→ What is expected
Report each line of the listing that carries the word "negb".

→ Exercise materials

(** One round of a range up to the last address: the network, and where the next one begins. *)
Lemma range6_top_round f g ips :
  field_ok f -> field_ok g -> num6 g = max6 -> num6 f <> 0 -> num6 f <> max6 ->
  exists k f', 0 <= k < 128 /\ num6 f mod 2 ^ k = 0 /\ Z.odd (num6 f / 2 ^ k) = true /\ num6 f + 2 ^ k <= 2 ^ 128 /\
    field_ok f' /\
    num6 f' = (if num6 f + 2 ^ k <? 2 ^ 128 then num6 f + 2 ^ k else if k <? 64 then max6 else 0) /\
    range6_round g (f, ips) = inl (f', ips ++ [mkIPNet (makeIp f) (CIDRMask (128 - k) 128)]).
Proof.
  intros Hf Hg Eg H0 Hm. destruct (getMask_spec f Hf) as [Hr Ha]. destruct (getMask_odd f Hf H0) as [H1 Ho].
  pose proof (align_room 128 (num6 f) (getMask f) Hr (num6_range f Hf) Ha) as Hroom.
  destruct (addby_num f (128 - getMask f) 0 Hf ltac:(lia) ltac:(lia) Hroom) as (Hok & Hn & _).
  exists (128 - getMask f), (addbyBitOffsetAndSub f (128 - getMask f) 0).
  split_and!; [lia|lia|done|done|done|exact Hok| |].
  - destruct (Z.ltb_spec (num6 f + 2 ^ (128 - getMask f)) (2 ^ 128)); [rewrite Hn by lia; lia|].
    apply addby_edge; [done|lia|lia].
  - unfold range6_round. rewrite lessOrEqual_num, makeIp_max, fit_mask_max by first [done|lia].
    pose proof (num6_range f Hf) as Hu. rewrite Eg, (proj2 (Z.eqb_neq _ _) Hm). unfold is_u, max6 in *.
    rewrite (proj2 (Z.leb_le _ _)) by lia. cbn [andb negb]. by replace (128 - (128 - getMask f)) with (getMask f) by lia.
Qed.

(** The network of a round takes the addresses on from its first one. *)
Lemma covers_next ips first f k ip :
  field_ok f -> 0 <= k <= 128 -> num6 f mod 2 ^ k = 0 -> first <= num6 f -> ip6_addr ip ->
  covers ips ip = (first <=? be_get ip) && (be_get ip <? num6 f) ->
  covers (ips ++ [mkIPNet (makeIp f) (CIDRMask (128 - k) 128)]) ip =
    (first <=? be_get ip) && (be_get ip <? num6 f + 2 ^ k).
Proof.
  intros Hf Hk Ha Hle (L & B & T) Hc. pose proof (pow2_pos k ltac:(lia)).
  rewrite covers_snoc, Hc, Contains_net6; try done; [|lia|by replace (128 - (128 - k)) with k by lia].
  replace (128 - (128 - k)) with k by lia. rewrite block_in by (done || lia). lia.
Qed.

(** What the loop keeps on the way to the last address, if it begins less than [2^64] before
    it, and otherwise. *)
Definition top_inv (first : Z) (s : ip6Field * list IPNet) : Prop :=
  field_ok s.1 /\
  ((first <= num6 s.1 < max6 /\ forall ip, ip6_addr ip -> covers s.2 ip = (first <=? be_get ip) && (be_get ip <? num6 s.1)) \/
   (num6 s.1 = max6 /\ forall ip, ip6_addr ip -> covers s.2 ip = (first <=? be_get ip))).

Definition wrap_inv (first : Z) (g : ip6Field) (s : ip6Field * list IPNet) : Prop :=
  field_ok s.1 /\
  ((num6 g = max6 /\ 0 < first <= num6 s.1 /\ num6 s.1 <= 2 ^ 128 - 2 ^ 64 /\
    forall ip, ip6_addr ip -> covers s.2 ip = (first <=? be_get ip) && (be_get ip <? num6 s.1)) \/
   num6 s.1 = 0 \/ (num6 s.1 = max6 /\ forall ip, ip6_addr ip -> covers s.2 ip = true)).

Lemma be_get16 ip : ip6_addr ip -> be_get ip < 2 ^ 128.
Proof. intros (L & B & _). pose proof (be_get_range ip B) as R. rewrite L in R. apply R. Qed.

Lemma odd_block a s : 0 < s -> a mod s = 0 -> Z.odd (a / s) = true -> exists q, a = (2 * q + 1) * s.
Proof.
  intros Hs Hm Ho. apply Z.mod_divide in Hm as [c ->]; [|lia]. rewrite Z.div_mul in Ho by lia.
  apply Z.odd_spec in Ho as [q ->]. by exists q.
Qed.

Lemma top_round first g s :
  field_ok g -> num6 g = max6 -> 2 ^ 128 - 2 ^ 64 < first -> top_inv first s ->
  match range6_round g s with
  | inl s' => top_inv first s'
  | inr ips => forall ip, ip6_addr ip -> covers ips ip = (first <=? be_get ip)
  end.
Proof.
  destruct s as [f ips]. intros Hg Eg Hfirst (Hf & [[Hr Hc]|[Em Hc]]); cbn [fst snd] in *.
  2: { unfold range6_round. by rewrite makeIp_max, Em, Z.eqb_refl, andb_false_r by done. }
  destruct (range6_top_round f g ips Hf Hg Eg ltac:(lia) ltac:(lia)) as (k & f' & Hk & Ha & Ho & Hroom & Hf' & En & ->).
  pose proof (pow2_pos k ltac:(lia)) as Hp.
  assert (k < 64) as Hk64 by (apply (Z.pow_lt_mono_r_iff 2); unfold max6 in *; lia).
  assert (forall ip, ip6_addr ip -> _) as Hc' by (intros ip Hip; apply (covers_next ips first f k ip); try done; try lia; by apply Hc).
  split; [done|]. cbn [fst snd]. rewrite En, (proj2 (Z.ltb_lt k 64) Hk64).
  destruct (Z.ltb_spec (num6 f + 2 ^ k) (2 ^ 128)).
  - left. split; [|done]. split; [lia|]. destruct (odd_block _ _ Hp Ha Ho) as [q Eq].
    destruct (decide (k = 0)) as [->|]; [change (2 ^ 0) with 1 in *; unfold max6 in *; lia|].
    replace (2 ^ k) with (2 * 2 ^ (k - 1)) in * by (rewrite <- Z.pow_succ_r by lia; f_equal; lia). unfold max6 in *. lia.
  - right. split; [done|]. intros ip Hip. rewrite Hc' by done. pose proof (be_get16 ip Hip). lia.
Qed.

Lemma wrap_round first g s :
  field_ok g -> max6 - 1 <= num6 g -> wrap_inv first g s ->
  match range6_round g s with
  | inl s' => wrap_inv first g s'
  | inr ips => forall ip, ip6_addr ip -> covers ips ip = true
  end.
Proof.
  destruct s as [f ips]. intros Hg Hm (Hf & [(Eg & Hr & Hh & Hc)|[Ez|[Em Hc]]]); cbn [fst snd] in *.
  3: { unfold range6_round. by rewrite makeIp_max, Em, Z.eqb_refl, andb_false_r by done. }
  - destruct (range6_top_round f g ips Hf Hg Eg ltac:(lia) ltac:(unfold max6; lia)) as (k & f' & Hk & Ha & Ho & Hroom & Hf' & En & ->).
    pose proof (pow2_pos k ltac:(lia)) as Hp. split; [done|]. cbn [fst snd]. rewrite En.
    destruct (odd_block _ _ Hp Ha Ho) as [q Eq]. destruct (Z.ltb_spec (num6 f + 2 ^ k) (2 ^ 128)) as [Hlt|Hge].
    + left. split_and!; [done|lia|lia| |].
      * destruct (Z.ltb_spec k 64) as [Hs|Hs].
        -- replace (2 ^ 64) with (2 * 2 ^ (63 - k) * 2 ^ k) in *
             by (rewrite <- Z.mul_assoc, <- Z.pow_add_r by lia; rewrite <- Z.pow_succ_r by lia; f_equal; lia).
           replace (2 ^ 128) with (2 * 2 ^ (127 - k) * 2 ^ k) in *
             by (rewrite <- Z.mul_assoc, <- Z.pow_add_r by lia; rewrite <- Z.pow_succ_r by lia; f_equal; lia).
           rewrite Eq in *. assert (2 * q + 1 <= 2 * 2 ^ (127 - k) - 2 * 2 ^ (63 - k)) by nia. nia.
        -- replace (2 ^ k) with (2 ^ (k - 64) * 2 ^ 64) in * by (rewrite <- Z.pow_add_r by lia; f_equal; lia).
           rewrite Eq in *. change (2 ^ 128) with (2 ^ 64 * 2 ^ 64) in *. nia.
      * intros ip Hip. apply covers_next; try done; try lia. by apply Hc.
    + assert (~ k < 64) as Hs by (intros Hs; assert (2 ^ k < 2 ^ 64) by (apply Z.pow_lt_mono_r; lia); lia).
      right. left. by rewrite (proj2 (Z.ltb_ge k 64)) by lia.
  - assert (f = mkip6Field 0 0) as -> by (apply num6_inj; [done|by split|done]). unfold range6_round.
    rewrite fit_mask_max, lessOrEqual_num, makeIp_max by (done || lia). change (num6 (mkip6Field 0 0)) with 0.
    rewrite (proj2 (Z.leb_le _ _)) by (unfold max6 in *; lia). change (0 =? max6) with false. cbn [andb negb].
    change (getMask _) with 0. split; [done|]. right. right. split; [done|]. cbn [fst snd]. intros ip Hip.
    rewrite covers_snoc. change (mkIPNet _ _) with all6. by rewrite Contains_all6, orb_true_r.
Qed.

→ Response to this exercise
    rewrite (proj2 (Z.leb_le _ _)) by lia. cbn [andb negb]. by replace (128 - (128 - getMask f)) with (getMask f) by lia.
    rewrite (proj2 (Z.leb_le _ _)) by (unfold max6 in *; lia). change (0 =? max6) with false. cbn [andb negb].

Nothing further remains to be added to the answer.